:: Work instruction ::
Look through the material beneath and copy each line with the word "mtree".

··· Data excerpts

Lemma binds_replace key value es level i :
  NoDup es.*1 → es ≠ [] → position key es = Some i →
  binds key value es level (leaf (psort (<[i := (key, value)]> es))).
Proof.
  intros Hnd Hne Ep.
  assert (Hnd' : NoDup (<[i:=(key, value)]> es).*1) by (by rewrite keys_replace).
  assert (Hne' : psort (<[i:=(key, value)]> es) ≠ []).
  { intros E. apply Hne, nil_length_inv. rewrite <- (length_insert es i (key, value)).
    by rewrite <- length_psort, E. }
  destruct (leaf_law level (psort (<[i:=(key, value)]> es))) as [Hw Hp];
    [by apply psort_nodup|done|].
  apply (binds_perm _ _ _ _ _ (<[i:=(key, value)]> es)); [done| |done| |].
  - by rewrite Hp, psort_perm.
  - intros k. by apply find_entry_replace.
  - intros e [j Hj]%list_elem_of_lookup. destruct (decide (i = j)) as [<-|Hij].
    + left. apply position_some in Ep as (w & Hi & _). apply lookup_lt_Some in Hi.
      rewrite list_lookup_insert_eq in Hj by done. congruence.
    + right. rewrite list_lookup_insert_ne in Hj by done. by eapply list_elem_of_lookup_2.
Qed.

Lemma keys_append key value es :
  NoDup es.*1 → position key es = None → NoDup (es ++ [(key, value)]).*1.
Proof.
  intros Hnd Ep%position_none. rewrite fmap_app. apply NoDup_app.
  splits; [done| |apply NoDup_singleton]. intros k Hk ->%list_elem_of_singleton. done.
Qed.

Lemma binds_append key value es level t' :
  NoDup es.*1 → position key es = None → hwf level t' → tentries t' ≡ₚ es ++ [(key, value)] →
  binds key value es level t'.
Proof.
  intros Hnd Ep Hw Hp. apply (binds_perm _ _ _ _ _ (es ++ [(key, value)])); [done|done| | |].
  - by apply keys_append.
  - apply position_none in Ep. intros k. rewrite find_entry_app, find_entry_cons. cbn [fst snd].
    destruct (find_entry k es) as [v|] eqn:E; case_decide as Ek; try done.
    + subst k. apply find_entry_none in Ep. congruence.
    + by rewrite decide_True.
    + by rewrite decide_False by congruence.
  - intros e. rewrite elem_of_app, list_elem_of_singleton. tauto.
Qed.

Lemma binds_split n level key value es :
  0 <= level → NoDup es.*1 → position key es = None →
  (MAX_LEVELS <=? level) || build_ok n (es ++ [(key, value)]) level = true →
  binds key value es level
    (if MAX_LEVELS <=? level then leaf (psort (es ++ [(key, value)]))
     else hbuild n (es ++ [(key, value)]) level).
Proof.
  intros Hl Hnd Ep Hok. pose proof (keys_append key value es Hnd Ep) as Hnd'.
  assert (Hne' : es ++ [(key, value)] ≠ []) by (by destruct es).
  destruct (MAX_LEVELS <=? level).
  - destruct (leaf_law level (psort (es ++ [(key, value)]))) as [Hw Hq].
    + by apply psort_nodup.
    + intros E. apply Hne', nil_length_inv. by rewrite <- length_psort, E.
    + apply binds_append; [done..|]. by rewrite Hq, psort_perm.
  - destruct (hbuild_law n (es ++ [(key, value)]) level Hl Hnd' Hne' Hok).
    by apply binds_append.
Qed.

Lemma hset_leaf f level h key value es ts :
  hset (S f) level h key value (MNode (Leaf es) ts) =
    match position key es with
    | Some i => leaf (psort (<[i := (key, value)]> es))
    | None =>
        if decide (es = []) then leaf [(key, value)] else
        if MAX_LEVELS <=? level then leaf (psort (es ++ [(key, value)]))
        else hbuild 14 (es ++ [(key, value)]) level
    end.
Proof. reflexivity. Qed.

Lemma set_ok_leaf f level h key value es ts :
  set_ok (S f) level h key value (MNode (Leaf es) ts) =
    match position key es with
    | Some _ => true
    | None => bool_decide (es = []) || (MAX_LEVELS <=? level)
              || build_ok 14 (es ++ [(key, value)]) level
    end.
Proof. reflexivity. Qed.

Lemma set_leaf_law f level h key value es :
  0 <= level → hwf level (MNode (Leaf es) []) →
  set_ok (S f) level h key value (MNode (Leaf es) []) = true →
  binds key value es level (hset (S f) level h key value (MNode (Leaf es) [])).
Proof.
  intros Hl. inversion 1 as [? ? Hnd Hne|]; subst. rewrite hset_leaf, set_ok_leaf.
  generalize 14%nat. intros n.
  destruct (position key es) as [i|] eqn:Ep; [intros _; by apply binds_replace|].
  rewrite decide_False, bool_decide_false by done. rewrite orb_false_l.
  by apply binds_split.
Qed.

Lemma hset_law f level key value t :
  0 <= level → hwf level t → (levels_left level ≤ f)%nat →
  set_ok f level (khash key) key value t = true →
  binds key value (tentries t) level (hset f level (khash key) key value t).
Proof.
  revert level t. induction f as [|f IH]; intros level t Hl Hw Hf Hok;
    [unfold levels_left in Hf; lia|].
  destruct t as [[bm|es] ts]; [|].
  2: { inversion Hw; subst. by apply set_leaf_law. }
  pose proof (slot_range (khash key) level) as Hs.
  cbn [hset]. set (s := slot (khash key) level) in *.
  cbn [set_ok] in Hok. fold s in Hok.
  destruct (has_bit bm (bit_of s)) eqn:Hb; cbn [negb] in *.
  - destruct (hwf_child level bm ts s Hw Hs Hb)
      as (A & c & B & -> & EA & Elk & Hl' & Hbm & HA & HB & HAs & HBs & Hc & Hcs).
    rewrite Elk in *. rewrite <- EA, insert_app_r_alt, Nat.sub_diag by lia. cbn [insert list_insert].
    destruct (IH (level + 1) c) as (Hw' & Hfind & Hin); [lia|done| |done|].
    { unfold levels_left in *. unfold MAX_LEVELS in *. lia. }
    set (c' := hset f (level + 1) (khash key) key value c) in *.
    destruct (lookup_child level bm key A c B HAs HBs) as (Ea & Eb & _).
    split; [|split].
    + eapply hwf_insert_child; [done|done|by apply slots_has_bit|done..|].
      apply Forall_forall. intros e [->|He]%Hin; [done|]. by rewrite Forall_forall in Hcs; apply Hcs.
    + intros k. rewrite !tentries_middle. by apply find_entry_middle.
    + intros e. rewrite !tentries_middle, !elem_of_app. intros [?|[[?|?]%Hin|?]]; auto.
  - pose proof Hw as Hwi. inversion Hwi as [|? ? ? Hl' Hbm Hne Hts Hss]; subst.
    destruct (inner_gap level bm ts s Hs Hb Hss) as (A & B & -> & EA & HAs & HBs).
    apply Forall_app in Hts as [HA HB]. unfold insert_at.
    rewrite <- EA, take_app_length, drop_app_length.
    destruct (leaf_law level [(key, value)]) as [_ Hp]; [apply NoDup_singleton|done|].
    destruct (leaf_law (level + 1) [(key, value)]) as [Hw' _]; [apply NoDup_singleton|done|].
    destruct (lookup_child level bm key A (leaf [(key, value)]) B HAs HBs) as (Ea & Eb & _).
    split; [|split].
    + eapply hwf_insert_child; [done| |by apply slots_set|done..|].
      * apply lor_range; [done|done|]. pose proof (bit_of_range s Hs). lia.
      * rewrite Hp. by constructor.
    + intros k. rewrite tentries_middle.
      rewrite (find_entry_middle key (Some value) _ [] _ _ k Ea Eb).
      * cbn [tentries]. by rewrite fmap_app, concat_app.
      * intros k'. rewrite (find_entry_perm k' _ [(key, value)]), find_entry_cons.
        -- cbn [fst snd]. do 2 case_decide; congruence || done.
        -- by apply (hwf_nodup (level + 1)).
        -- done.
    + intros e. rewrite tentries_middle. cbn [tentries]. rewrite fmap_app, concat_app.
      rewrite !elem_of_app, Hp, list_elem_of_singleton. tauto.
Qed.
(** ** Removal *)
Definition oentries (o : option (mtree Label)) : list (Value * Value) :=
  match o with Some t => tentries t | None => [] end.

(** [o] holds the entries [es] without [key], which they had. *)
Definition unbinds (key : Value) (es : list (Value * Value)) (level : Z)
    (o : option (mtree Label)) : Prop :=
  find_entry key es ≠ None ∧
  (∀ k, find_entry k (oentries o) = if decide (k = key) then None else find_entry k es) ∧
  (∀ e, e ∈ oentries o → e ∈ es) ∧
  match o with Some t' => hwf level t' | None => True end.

······

:: Answer box ::
Definition oentries (o : option (mtree Label)) : list (Value * Value) :=
    (o : option (mtree Label)) : Prop :=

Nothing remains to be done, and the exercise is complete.